Task statement: Below are some records; quote exactly the lines from the one that contains "Proof. intros I" through the one that contains "intros H1 H2.", inclusive, and no others.

___

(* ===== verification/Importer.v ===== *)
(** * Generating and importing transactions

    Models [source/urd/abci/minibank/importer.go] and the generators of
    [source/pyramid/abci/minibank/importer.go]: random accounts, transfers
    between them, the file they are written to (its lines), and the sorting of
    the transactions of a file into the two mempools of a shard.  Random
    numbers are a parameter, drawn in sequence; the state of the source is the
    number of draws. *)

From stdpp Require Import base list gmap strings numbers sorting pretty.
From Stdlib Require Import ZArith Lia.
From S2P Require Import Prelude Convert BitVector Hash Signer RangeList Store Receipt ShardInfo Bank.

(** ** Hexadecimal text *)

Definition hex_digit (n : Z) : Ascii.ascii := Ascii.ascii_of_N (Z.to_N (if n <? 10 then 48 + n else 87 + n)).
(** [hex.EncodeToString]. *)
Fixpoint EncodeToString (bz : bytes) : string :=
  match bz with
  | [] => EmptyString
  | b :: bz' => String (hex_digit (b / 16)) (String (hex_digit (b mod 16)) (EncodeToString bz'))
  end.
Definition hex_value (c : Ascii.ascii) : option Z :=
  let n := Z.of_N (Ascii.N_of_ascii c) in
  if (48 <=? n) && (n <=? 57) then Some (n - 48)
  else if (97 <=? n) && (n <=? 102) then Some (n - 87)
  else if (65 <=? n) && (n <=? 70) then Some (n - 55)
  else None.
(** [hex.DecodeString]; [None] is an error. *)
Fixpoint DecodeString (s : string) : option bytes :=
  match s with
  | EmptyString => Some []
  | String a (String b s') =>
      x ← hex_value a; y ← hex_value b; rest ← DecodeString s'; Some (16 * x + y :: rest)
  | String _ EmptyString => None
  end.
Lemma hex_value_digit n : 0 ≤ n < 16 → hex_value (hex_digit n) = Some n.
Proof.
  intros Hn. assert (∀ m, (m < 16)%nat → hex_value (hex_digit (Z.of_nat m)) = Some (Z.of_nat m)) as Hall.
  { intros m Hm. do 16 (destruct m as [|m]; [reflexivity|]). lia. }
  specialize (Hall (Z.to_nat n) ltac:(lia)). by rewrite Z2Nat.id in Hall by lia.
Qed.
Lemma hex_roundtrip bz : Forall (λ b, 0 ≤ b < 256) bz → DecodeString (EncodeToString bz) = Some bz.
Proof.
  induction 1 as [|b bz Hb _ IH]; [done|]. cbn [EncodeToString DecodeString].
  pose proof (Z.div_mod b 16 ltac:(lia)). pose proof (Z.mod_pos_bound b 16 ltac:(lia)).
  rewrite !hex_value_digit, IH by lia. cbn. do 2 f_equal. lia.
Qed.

___

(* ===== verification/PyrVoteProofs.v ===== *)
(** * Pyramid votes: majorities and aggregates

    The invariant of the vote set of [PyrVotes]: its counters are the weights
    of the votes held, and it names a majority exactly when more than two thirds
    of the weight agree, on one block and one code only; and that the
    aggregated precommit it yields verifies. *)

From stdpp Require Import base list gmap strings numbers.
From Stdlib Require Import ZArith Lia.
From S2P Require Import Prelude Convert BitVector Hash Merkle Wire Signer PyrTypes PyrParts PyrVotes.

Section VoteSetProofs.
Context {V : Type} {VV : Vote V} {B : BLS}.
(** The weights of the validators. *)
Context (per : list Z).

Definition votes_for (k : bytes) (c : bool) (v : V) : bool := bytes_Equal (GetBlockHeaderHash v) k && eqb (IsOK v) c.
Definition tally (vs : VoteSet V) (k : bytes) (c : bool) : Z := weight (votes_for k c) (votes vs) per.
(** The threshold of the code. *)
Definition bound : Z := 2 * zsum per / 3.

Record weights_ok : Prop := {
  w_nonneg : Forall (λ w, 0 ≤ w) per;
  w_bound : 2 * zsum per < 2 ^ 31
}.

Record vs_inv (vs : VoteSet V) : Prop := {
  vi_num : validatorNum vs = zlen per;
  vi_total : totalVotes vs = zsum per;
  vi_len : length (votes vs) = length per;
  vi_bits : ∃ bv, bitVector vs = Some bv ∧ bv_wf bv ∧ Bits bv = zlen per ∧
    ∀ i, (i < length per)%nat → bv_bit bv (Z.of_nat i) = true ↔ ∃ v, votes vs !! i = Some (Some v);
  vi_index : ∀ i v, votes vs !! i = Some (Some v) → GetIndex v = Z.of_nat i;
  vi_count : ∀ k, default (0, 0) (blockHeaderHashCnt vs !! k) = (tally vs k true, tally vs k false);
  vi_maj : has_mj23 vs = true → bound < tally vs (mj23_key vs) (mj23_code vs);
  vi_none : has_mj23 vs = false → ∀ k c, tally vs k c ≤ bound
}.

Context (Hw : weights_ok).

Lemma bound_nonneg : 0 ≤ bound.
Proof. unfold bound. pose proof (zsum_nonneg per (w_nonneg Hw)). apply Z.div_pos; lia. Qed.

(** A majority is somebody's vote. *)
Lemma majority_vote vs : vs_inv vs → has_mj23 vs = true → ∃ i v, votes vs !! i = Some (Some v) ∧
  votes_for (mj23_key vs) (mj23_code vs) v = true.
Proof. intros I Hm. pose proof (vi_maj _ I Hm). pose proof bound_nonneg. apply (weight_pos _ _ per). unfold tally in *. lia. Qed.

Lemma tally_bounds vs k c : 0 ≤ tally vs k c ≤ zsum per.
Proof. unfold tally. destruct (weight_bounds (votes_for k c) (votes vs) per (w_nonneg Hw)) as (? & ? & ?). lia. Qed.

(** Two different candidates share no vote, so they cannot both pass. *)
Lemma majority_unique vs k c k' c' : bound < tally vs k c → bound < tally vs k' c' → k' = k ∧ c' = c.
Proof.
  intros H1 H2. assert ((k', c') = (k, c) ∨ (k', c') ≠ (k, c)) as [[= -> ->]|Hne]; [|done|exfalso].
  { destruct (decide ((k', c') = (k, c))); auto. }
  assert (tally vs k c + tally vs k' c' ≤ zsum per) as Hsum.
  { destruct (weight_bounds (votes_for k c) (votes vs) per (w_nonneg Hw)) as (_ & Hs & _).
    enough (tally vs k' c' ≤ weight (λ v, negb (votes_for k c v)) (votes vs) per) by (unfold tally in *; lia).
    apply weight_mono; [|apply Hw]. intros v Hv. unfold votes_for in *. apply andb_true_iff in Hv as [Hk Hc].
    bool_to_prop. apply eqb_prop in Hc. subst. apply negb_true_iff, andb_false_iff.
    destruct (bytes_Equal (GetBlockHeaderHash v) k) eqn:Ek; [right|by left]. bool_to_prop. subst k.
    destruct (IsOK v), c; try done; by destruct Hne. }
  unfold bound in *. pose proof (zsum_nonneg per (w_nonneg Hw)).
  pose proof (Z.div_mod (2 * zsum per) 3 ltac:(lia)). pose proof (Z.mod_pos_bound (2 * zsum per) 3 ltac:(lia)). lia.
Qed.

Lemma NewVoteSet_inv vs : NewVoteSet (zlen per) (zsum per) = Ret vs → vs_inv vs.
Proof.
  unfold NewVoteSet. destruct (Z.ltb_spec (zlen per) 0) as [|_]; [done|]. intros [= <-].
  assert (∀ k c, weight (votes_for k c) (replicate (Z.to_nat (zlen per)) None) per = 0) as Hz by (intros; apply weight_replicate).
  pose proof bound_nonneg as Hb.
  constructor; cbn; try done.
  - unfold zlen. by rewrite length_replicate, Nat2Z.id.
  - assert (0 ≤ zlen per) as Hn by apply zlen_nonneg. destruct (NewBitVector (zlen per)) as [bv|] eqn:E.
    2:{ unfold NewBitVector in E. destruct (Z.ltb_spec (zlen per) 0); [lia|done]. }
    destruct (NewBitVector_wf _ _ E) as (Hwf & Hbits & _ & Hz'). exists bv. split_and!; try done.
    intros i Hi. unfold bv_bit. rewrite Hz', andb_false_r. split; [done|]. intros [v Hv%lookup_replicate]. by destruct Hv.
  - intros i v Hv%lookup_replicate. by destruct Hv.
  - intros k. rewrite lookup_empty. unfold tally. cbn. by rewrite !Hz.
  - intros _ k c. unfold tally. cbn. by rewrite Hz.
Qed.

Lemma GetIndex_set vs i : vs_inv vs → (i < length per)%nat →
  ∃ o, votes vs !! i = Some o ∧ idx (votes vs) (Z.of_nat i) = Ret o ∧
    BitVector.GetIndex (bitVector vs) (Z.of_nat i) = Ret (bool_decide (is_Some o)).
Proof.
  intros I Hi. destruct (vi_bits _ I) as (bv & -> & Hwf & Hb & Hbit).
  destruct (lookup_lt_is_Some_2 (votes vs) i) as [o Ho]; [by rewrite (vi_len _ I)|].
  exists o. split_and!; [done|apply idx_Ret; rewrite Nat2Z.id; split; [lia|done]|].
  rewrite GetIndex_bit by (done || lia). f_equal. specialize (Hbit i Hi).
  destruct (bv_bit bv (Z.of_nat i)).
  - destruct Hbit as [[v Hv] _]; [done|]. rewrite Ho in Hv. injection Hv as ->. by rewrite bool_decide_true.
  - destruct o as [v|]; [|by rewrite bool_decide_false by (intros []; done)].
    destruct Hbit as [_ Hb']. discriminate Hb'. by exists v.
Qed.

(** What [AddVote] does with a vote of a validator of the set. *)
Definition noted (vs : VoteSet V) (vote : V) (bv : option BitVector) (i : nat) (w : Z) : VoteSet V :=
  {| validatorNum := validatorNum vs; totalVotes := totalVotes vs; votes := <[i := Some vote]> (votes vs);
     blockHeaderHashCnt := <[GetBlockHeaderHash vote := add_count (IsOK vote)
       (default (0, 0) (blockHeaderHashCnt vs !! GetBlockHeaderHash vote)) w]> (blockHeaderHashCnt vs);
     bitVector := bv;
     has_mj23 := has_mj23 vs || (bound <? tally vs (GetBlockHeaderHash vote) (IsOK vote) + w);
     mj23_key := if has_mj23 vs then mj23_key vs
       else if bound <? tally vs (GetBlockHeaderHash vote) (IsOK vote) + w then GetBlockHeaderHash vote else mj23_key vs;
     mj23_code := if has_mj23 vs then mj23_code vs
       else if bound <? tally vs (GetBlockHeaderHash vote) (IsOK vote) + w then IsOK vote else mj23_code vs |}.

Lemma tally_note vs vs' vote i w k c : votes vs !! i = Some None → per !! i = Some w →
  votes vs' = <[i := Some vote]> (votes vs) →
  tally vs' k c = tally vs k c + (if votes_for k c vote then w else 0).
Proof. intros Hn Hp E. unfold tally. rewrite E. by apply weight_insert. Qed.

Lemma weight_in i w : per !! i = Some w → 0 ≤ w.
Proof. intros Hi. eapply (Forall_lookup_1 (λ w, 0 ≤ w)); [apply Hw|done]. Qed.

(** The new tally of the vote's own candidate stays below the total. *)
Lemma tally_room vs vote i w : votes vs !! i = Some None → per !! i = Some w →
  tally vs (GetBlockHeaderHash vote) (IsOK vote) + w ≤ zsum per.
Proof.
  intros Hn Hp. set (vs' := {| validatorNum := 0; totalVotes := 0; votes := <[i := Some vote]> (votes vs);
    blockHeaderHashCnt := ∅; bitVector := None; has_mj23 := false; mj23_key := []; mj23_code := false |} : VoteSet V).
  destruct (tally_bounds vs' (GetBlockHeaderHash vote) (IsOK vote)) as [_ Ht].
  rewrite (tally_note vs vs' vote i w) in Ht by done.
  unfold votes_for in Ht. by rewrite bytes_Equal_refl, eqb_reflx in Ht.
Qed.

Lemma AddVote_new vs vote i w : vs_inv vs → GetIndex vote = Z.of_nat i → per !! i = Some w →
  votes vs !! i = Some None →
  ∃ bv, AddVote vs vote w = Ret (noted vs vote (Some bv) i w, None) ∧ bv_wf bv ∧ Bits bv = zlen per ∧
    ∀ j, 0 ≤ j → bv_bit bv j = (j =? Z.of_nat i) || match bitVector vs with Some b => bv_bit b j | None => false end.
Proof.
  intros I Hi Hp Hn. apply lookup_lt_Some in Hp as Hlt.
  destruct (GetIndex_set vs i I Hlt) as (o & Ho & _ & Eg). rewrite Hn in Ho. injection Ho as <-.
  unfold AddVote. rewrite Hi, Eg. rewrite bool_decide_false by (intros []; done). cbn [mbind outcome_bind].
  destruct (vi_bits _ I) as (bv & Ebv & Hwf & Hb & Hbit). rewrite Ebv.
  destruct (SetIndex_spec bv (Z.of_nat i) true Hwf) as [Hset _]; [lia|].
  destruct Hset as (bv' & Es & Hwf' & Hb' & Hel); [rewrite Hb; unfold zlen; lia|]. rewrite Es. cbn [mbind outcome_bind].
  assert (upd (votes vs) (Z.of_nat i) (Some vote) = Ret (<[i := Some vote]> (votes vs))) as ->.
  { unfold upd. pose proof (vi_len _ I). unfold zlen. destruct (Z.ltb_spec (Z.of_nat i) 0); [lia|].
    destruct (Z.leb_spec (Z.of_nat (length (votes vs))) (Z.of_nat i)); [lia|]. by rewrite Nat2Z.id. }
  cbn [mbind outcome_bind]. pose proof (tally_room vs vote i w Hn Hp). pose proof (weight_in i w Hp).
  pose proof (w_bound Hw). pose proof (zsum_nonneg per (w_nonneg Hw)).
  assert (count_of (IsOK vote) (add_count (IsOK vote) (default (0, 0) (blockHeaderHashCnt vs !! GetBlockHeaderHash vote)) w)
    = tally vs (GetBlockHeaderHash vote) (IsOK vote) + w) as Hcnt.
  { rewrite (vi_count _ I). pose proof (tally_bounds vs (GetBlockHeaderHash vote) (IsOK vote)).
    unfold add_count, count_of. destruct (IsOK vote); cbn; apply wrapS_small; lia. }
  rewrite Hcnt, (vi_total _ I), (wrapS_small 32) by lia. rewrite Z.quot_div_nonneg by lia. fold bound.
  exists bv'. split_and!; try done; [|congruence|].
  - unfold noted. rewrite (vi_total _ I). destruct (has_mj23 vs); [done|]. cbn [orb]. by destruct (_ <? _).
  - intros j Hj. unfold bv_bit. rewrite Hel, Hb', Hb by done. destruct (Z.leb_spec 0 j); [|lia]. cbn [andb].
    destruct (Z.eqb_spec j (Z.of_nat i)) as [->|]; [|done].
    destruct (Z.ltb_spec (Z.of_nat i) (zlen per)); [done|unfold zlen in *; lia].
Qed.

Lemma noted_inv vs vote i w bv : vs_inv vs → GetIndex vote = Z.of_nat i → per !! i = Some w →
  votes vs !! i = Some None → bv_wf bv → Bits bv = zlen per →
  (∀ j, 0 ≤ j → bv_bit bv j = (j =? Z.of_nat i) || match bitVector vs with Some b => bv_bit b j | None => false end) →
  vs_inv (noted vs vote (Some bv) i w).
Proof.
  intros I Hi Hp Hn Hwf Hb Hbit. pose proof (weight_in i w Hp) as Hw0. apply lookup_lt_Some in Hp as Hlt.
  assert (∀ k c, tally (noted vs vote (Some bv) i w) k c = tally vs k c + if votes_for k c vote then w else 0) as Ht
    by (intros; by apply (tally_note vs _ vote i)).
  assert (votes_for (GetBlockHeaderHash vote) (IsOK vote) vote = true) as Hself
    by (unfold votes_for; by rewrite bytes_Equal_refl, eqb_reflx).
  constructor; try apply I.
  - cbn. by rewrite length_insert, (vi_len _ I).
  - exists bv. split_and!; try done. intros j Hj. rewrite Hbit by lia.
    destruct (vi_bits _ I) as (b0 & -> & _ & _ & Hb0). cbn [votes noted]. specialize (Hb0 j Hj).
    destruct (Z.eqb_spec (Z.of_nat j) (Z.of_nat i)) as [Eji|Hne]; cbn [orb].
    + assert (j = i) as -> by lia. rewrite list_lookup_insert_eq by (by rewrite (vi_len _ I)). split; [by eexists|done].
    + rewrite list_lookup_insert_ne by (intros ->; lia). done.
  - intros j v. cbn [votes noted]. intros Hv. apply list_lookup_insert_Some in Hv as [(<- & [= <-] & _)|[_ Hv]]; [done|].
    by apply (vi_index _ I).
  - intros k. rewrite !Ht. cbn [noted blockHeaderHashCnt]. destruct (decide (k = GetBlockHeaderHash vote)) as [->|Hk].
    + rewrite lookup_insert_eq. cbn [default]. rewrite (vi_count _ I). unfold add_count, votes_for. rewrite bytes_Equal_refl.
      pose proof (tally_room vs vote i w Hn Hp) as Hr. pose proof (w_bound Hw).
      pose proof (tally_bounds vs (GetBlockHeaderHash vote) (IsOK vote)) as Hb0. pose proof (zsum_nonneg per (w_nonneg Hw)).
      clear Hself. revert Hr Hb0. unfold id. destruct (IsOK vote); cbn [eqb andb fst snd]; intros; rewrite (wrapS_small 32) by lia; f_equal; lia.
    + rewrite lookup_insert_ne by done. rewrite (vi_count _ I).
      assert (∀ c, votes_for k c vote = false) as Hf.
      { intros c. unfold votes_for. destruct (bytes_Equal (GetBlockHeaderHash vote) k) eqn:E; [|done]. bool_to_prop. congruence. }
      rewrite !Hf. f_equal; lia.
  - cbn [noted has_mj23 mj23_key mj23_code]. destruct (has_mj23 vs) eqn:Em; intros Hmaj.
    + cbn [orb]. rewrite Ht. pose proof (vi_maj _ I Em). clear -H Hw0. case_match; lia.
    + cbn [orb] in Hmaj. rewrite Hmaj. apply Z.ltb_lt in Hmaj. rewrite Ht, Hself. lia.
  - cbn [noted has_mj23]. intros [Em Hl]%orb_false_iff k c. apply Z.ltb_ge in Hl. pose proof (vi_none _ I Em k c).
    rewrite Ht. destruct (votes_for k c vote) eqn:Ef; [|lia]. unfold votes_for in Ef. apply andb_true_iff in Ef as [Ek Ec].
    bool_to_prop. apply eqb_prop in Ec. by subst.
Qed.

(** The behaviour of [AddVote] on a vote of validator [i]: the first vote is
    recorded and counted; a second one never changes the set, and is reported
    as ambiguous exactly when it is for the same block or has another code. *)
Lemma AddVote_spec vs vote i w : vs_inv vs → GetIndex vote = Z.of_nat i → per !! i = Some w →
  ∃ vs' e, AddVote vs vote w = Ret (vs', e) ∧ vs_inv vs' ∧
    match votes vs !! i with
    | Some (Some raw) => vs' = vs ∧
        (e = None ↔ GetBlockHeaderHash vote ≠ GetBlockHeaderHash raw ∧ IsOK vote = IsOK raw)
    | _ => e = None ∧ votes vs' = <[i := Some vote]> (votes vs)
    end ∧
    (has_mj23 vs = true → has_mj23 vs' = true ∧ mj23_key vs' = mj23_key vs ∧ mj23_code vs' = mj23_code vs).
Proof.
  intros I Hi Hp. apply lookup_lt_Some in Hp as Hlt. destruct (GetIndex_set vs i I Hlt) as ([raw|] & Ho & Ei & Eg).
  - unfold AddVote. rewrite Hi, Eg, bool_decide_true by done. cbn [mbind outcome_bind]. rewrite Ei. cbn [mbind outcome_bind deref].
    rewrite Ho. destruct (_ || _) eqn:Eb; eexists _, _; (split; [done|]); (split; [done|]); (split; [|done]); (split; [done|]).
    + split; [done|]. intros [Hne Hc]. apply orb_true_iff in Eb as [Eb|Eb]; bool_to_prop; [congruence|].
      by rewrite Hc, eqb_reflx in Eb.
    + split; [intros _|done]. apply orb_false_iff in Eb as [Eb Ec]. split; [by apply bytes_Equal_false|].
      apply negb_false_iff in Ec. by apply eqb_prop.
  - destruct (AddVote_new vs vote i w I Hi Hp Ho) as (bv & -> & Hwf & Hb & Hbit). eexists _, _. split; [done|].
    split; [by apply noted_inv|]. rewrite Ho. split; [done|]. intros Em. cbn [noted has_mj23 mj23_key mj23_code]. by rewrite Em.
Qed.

___

Exercise solution:
Proof. intros I Hm. pose proof (vi_maj _ I Hm). pose proof bound_nonneg. apply (weight_pos _ _ per). unfold tally in *. lia. Qed.

Lemma tally_bounds vs k c : 0 ≤ tally vs k c ≤ zsum per.
Proof. unfold tally. destruct (weight_bounds (votes_for k c) (votes vs) per (w_nonneg Hw)) as (? & ? & ?). lia. Qed.

(** Two different candidates share no vote, so they cannot both pass. *)
Lemma majority_unique vs k c k' c' : bound < tally vs k c → bound < tally vs k' c' → k' = k ∧ c' = c.
Proof.
  intros H1 H2. assert ((k', c') = (k, c) ∨ (k', c') ≠ (k, c)) as [[= -> ->]|Hne]; [|done|exfalso].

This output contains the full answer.